Given information
(* ===== verification/ParamStore.v ===== *)
(** * How the back end stores parameters

    Parameters are trees for the clients and rows with a parent for the database.
    [_process_params_recursively] and [_copy_params_recursively] of
    [BE-CAM/services/api.py] write trees as rows, [organizeReqParams] and
    [organizeRespParams] of [BE-CAM/services/utils.py] read them back, and the two
    loops that [serviceStartIteration] and [serviceCommitIteration] of
    [BE-CAM/services/service.py] run per API copy rows from one table to another.
    The lemmas say that each of them keeps the trees. *)

From S2P Require Import Prelude Tables JsObject ApiTypes FeTypes Database.
From Stdlib Require Import String ZArith Lia.

Inductive tree (A : Type) := Node (a : A) (cs : list (tree A)).
Arguments Node {A} a cs.

Definition root {A} (t : tree A) : A := match t with Node a _ => a end.
Definition branches {A} (t : tree A) : list (tree A) := match t with Node _ cs => cs end.

Fixpoint tree_map {A B} (f : A -> B) (t : tree A) : tree B :=
  match t with Node a cs => Node (f a) (map (tree_map f) cs) end.

Fixpoint tree_size {A} (t : tree A) : nat :=
  match t with Node _ cs => S (list_sum (map tree_size cs)) end.
Definition forest_size {A} (ts : list (tree A)) : nat := list_sum (map tree_size ts).

Fixpoint tree_nodes {A} (t : tree A) : list A :=
  match t with Node a cs => a :: List.concat (map tree_nodes cs) end.

(** A Python exception, by its class. *)
Definition raise {S A} (name message : string) : M S A := throw (JSError name message).
Definition IntegrityError {S A} : M S A := raise "IntegrityError" "a constraint of the database is violated".

(** [for x in l: body(x)]. *)
Section Each.
Context {S A : Type} (body : A -> M S unit).
Fixpoint each (l : list A) : M S unit :=
  match l with
  | [] => mret ()
  | x :: l' => body x ;; each l'
  end.
End Each.
(* ===== verification/Openapi.v ===== *)
(** * The exported document

    [openapiTemplate] of [BE-CAM/services/utils.py]: the OpenAPI document of a
    service or of one of its past versions.  The schemas are those of [TsTypes]
    ([example] and [default] decide no validity); a [default] that does not parse
    as its type fails the export. *)

From S2P Require Import Prelude Tables JsNumber JsObject ApiTypes TsTypes FeTypes Database ParamStore.
From Stdlib Require Import Ascii String ZArith.

(** ** The document *)

Record DocParameter := mkDocParameter {
  dp_name : string; dp_in : string; dp_required : bool; dp_description : option string; dp_schema : schema }.

(** A request body and a response refer to a component by name. *)
Record DocOperation := mkDocOperation {
  do_description : option string; operationId : string; do_parameters : list DocParameter;
  requestBody : option string; do_responses : obj string; deprecated : bool }.

Record Document := mkDocument {
  doc_title : string; doc_description : option string; doc_contact : string * string; doc_version : option string;
  doc_paths : obj (obj DocOperation); doc_schemas : obj schema }.

(** ** [_to_component_name] *)

Fixpoint spaced (s : string) : string :=
  match s with
  | String c s' => if is_upper c then String " " (String c (spaced s')) else String c (spaced s')
  | EmptyString => ""
  end.
Definition alphanumeric (c : ascii) : bool := is_upper c || is_lower c || is_digit c.
Fixpoint cleaned (s : string) : string :=
  match s with
  | String c s' => String (if alphanumeric c then c else " "%char) (cleaned s')
  | EmptyString => ""
  end.
Definition capitalized (word : string) : string :=
  match word with String c w => String (upper_char c) (to_lower w) | EmptyString => "" end.
Definition to_component_name (name : string) : string :=
  join "" (map capitalized (List.filter (fun w => negb (String.eqb w "")) (split_on " " (cleaned (spaced name))))).

(** ** Defaults *)

(** [int(text)] and whether [float(text)] is a number; digits grouped by [_] are
    not covered. *)
Definition py_int (s : string) : option Z := if String.eqb (trim s) "" then None else to_number s.
Definition py_float_ok (s : string) : bool :=
  let t := to_lower (trim s) in
  let u := match t with String "-" r | String "+" r => r | _ => t end in
  bool_decide (u ∈ ["inf"; "infinity"; "nan"]) ||
  match unsigned_decimal u with Dec _ _ => true | _ => false end.

(** [schema["default"] = ...] does not raise. *)
Definition own_default_ok (p : Param) : bool :=
  match param_place p with
  | InRequest _ (Some v) =>
      if String.eqb v "" || String.eqb v "null" || String.eqb v "undefined" then true
      else if String.eqb (param_type p) "int" then bool_decide (is_Some (py_int v))
      else if String.eqb (param_type p) "double" then py_float_ok v
      else true
  | _ => true
  end.

(** Of every parameter [_build_param_schema] visits. *)
Fixpoint defaults_ok (p : Param) : bool :=
  own_default_ok p &&
  (if String.eqb (param_type p) "object" || (String.eqb (param_type p) "array" && bool_decide (array_child_type p = Some "object"))
   then match children_params p with Some cs => forallb defaults_ok cs | None => true end
   else true).

(** ** One API *)

Definition at_location (params : obj (list Param)) (l : string) : list Param := default [] (obj_get params l).

Definition doc_parameter (loc : string) (p : Param) : DocParameter :=
  mkDocParameter (param_name p) loc (required p)
    (match description p with Some t => if String.eqb t "" then None else Some t | None => None end)
    (build_param_schema p).

Definition request_component (a : ApiRow) : string := to_component_name (ar_name a) +:+ "Request".
Definition response_component (a : ApiRow) (status_code : string) : string :=
  to_component_name (ar_name a) +:+ "Response" +:+ (if String.eqb status_code "200" then "" else status_code).

Definition doc_operation (a : ApiRow) (request response : obj (list Param)) : DocOperation :=
  mkDocOperation (ar_description a) (ar_name a)
    (List.concat (map (fun l => map (doc_parameter l) (at_location request l)) ["query"; "path"; "header"; "cookie"]))
    (match at_location request "body" with [] => None | _ => Some (request_component a) end)
    (map (fun r => (r.1, response_component a r.1)) response)
    (negb (ar_enabled a)).

(** The components an API registers. *)
Definition own_schemas (a : ApiRow) (request response : obj (list Param)) : obj schema :=
  match at_location request "body" with
  | [] => []
  | body_params => [(request_component a, build_root_schema body_params)]
  end ++ map (fun r => (response_component a r.1, build_root_schema r.2)) response.

(** An API with the rows of its parameters. *)
Record ApiRows := mkApiRows { the_api : ApiRow; the_requests : list ParamRow; the_responses : list ParamRow }.

Definition method_key (a : ApiRow) : string := to_lower (method_name (ar_method a)).

(** One round of the loop over [apis]. *)
Definition add_operation (doc : obj (obj DocOperation) * obj schema) (a : ApiRows)
    : obj (obj DocOperation) * obj schema :=
  let request := organizeReqParams (the_requests a) in
  let response := organizeRespParams (the_responses a) in
  let p := ar_path (the_api a) in
  let '(paths, schemas) := doc in
  (obj_set paths p (obj_set (default [] (obj_get paths p)) (method_key (the_api a)) (doc_operation (the_api a) request response)),
   foldl (fun o s => obj_set o s.1 s.2) schemas (own_schemas (the_api a) request response)).

Definition params_parse (a : ApiRows) : bool :=
  forallb (fun g => forallb defaults_ok g.2) (organizeReqParams (the_requests a)) &&
  forallb (fun g => forallb defaults_ok g.2) (organizeRespParams (the_responses a)).

(** [openapiTemplate], from what it reads of the service or iteration: its
    identifier, description, contact and version; [None] when a default fails. *)
Definition openapiTemplate (title : string) (description : option string) (contact : UserRow)
    (version : option string) (apis : list ApiRows) : option Document :=
  if forallb params_parse apis then
    let '(paths, schemas) := foldl add_operation ([], []) apis in
    Some (mkDocument title description (ur_username contact, ur_email contact) version paths schemas)
  else None.
(* ===== verification/BackendApi.v ===== *)
(** * The back end: categories, APIs and drafts

    [BE-CAM/services/api.py]: one definition per handler.  [now] is the clock in
    microseconds. *)

From S2P Require Import Prelude Tables JsObject ApiTypes FeTypes Database ParamStore Backend BackendService.
From Stdlib Require Import String ZArith.
From stdpp Require Import sorting.

(** ** Changes of rows *)

Definition set_category_row (name : string) (description : option string) (c : CategoryRow) : CategoryRow :=
  mkCategoryRow (cr_id c) (cr_service c) name description.
Definition set_api_category (category : option Z) (a : ApiRow) : ApiRow :=
  mkApiRow (ar_id a) (ar_parent a) (ar_owner a) category (ar_name a) (ar_method a) (ar_path a) (ar_description a)
    (ar_level a) (ar_enabled a) (ar_created a) (ar_updated a).
Definition set_api (name : string) (method : HttpMethod) (path description : string) (level : ApiLevel)
    (a : ApiRow) : ApiRow :=
  mkApiRow (ar_id a) (ar_parent a) (ar_owner a) (ar_category a) name method path (Some description) level
    (ar_enabled a) (ar_created a) (ar_updated a).
Definition set_updated (now : Z) (a : ApiRow) : ApiRow :=
  mkApiRow (ar_id a) (ar_parent a) (ar_owner a) (ar_category a) (ar_name a) (ar_method a) (ar_path a)
    (ar_description a) (ar_level a) (ar_enabled a) (ar_created a) now.

(** [onupdate=func.now()]: when a column changes. *)
Definition touch (now : Z) (f : ApiRow -> ApiRow) (a : ApiRow) : ApiRow :=
  if bool_decide (f a = a) then a else set_updated now (f a).

(** [db.delete(category)]: the APIs and drafts in it are told to have none. *)
Definition leave_category (now category : Z) : ApiRow -> ApiRow :=
  touch now (fun a => if bool_decide (ar_category a = Some category) then set_api_category None a else a).
Definition delete_category (now category : Z) (d : Db) : Db :=
  on_categories (tdelete (fun c => (cr_id c =? category)%Z))
    (on_apis (tmap (leave_category now category)) (on_drafts (tmap (leave_category now category)) d)).

(** The parameters of a draft. *)
Definition delete_draft_params (api_draft : Z) (d : Db) : Db :=
  let its r := (pr_api r =? api_draft)%Z in
  on_req_drafts (tdelete its) (on_resp_drafts (tdelete its) d).
Definition delete_draft (api_draft : Z) (d : Db) : Db :=
  on_drafts (tdelete (fun a => (ar_id a =? api_draft)%Z)) (delete_draft_params api_draft d).

(** The same method with the same name or path. *)
Definition clashes (parent : Z) (method : HttpMethod) (name path : string) (a : ApiRow) : bool :=
  (ar_parent a =? parent)%Z && bool_decide (ar_method a = method) &&
  (String.eqb (ar_path a) path || String.eqb (ar_name a) name).

Section Api.
Context `{!Isoformat, !Libraries}.

(** ** Categories and the APIs of a service *)

Definition apiGetAllCategoriesByServiceId (service_id user_id : Z) : TX Reply :=
  service ← read (fun d => tget (services d) service_id);
  match service with
  | None => mret (refused (-1) "Service not found")
  | Some s =>
      user ← get_user user_id;
      denied ← and_not_L0 (negb (owned_by user_id s)) user;
      if denied : bool then mret (refused (-2) "You are not the owner of this service")
      else
        found ← read (fun d => merge_sort (fun a b => Is_true (cr_id a <=? cr_id b)%Z) (categories_of d service_id));
        mret (success "Get all categories success" (PCategories (map category_json found)))
  end.

(** [Api] has no [is_deleted]. *)
Definition apiGetAllApisByServiceId (service_id user_id : Z) : TX Reply :=
  service ← read (fun d => tget (services d) service_id);
  match service with
  | None => mret (refused (-1) "Service not found")
  | Some s =>
      user ← get_user user_id;
      denied ← and_not_L0 (negb (owned_by user_id s)) user;
      if denied : bool then mret (refused (-2) "You are not the owner of this service")
      else raise "AttributeError" "type object 'Api' has no attribute 'is_deleted'"
  end.

Definition api_detail_json (d : Db) (a : ApiRow) (request_params response_params : list ParamRow) : ApiDetail :=
  mkApiDetail (api_json a) (user_ref d (ar_owner a)) (Some (isoformat (ar_created a))) (Some (isoformat (ar_updated a)))
    (Some (organizeReqParams request_params)) (Some (organizeRespParams response_params)).

(** Whether the user may see a released API, and a draft. *)
Definition sees_api (d : Db) (a : ApiRow) (u : UserRow) : TX bool :=
  s ← deref (tget (services d) (ar_parent a)) "owner_id";
  mret (owned_by (ur_id u) s || maintains (Some u) s).
Definition sees_draft (d : Db) (a : ApiRow) (u : UserRow) : TX bool :=
  it ← deref (tget (iterations d) (ar_parent a)) "creator_id";
  s ← deref (tget (services d) (ir_service it)) "maintainers";
  mret ((ir_creator it =? ur_id u)%Z || maintains (Some u) s || owned_by (ur_id u) s).

Definition apiGetApiById (api_id user_id : Z) (is_latest : bool) : TX Reply :=
  d ← read id;
  match (if is_latest then tget (db_apis d) api_id else tget (drafts d) api_id) with
  | None => mret (refused (-1) "Api not found")
  | Some a =>
      match tget (users d) user_id with
      | None => mret (refused (-2) "User not found")
      | Some u =>
          sees ← (if (ur_level u =? 0)%Z then mret true
                  else if is_latest then sees_api d a u else sees_draft d a u);
          mret (if sees : bool then
                  success "Get api success" (PApi (api_detail_json d a
                    (params_of (if is_latest then req_params d else req_drafts d) api_id)
                    (params_of (if is_latest then resp_params d else resp_drafts d) api_id)))
                else if is_latest
                then refused (-3) "You are neither the owner nor the maintainer of this service"
                else refused (-4) "You are neither the owner nor the maintainer of this service, nor the creator of this service iteration")
      end
  end.

Definition apiAddCategoryByServiceId (service_id user_id : Z) (category_name : string) (description : option string)
    : TX Reply :=
  service ← read (fun d => tget (services d) service_id);
  match service with
  | None => mret (refused (-1) "Service not found")
  | Some s =>
      user ← get_user user_id;
      denied ← and_not_L0 (negb (owned_by user_id s) && negb (maintains user s)) user;
      if denied : bool
      then mret (refused (-2) "You are neither the owner nor the maintainer of this service")
      else
        existing_category ← read (fun d => first_row (categories d) (fun c =>
          (cr_service c =? service_id)%Z && String.eqb (cr_name c) category_name));
        match existing_category with
        | Some _ => mret (refused (-3) "Category name already exists")
        | None =>
            i ← read (fun d => next_id (categories d));
            let category := mkCategoryRow i service_id category_name description in
            write (on_categories (tadd (fun _ => category))) ;;
            commit ;;
            mret (success "Add category success" (PCategory (category_json category)))
        end
  end.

About this exercise
The lines you need are those with the word "Tables"; list them from the entries.

Output
From S2P Require Import Prelude Tables JsObject ApiTypes FeTypes Database.
From S2P Require Import Prelude Tables JsNumber JsObject ApiTypes TsTypes FeTypes Database ParamStore.
From S2P Require Import Prelude Tables JsObject ApiTypes FeTypes Database ParamStore Backend BackendService.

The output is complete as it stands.